USTER: War es der Emmer Täter?

Nach einem sexuellen Übergriff im Zürcher Oberland wurde ein Mann verhaftet. Ob seine DNA mit derjenigen im Fall Emmen übereinstimmt, zeigt sich in ein paar Tagen.

Drucken
Teilen
Stadthaus von Uster (Symbolbild). (Bild: Keystone)

Stadthaus von Uster (Symbolbild). (Bild: Keystone)

Alexander von Däniken

Ein Sexualdelikt aus dem Kanton Zürich lässt die Luzerner Strafverfolgungsbehörden aufhorchen. Zumal es möglicherweise weitere Opfer gibt, wie die Kantonspolizei Zürich gestern in einer Medienmitteilung schreibt. Das ist vorgestern Sonntag in Uster passiert: Eine Frau spaziert mit ihren Hunden um die Mittagszeit durch den Wald. Plötzlich hört sie Hilfeschreie. Sie rennt in Richtung der Schreie und sieht einen Mann nordafrikanischen Aussehens, der eine Joggerin mit Gewalt zu Boden drückt.

Mit Velo geflüchtet

Als sich die Frau weiter nähert, lässt der Mann vom Opfer ab und flüchtet mit einem Velo. Weil sofort eine Fahndung eingeleitet wird, können zwei Verkehrspolizisten der Kantonspolizei Zürich den mutmasslichen Täter verhaften. Es handelt sich um einen 28-jährigen, abgewiesenen Asylbewerber aus Marokko. Noch gleichentags meldet sich ein weiteres Opfer bei der Polizei, das ebenfalls in Uster durch einen Unbekannten sexuell angegangen worden ist. Darum schliesst die Kapo Zürich nicht aus, dass derselbe Mann noch weitere ähnliche Straftaten begangen hat.

Zählt auch die folgenschwere Vergewaltigung vom 21. Juli letzten Jahres in Emmen dazu? Damals riss ein unbekannter Mann eine 26-Jährige vom Velo, wobei sie sich eine Querschnittlähmung zuzog. Dann vergewaltigte er sie. Trotz Massen-DNA-Test konnte der Täter bisher noch nicht gefasst werden (wir berichteten). In einer Befragung im Oktober hat das Opfer seinen Peiniger als einen rund 1,70 bis 1,80 Meter grossen, schlanken Mann mit schwarz-braunen gekrausten Kopfhaaren beschrieben. Er spreche gebrochen Deutsch.
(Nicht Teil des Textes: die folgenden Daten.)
(* ===== verification/TripAggregate.v ===== *)
(** * The trip aggregate

    [internal/trip/domain/aggregate/trip_aggregate.go] and
    [internal/trip/domain/workflow/trip_workflow.go]: the consistency
    boundary of one transport trip, its lifecycle operations, the events it
    records, and the lifecycle's abstract specification. *)
From stdpp Require Import base decidable list strings option relations.
From Stdlib Require Import ZArith Lia String.
From S2P Require Import Prelude GoFloat Shared Events.
Open Scope Z_scope.

Module Trip.

(** [type TripStatus string]: the nine declared constants, and any other
    string a row could hold. *)
Inductive TripStatus :=
| TripDraft | TripScheduled | TripAssigned | TripStarted | TripReachedPickup
| TripInTransit | TripDelivered | TripCompleted | TripCancelled
| TripStatusOther (s : string).

#[global] Instance TripStatus_eq_dec : EqDecision TripStatus.
Proof. solve_decision. Defined.

Definition status_string (s : TripStatus) : string :=
  match s with
  | TripDraft => "draft" | TripScheduled => "scheduled" | TripAssigned => "assigned"
  | TripStarted => "started" | TripReachedPickup => "reached_pickup"
  | TripInTransit => "in_transit" | TripDelivered => "delivered"
  | TripCompleted => "completed" | TripCancelled => "cancelled"
  | TripStatusOther s => s
  end.

Definition known_statuses : list TripStatus :=
  [TripDraft; TripScheduled; TripAssigned; TripStarted; TripReachedPickup;
   TripInTransit; TripDelivered; TripCompleted; TripCancelled].

(** [aggregate.TripStatus(s)]. *)
Definition status_of_string (s : string) : TripStatus :=
  match List.find (λ k, String.eqb (status_string k) s) known_statuses with
  | Some k => k
  | None => TripStatusOther s
  end.

(** A status in normal form: the catch-all never holds a declared name. *)
Definition status_wf (s : TripStatus) : Prop := status_of_string (status_string s) = s.

Lemma trip_status_string_of_string s : status_string (status_of_string s) = s.
Proof.
  unfold status_of_string. destruct (List.find _ _) as [k|] eqn:E; [|done].
  apply find_some in E as [_ E]. by apply String.eqb_eq.
Qed.

Lemma trip_status_of_string_wf s : status_wf (status_of_string s).
Proof. unfold status_wf. by rewrite trip_status_string_of_string. Qed.

Record TripAggregate := mkTrip {
  ID : string; TenantID : string; TripNumber : string; BookingID : option string;
  DriverID : option string; VehicleID : option string; RouteID : string;
  DepartureTime : Time; ArrivalTime : option Time; Status : TripStatus; Remarks : string;
  StartedAt : option Time; ReachedPickupAt : option Time; InTransitAt : option Time;
  DeliveredAt : option Time; CompletedAt : option Time; CreatedAt : Time; UpdatedAt : Time;
  Version : Z; events : list Event }.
Kopp: «Sind mit Zürich in Kontakt»

Simon Kopp, Sprecher der Luzerner Staatsanwaltschaft, sagt auf Anfrage: «Wir sind bereits mit Zürich in Kontakt.» Sexualdelikte werden automatisch in einer nationalen Datenbank erfasst. Das gelte auch für die DNA des jeweiligen Täters. «Wenn es eine Übereinstimmung gibt, kommt bei uns sofort eine Meldung», so Kopp.

Warten auf DNA-Treffer

Noch müssen sich die Luzerner Ermittler aber gedulden. Eine DNA-Probe ist zwar dem mutmasslichen Täter aus dem Zürcher Oberland bereits entnommen worden, wie Werner Schaub, Sprecher der Kapo Zürich, auf Anfrage erklärt. Das sei bei solchen Delikten auch Standard. «Allerdings dürfte es noch ein paar Tage dauern, bis die DNA ausgewertet ist.» Dann werde der genetische Fingerabdruck innerhalb von wenigen Stunden in die nationale Datenbank eingespeist. Ob es dann bei weiteren Behörden wie in Luzern einen Treffer gibt, «schliessen wir grundsätzlich nicht aus», sagt Schaub. Auch Simon Kopp ist auf das Ergebnis gespannt: «Das wäre ein unerwarteter, aber wichtiger Treffer. Ansonsten ermitteln wir weiter, bis wir den Täter haben.»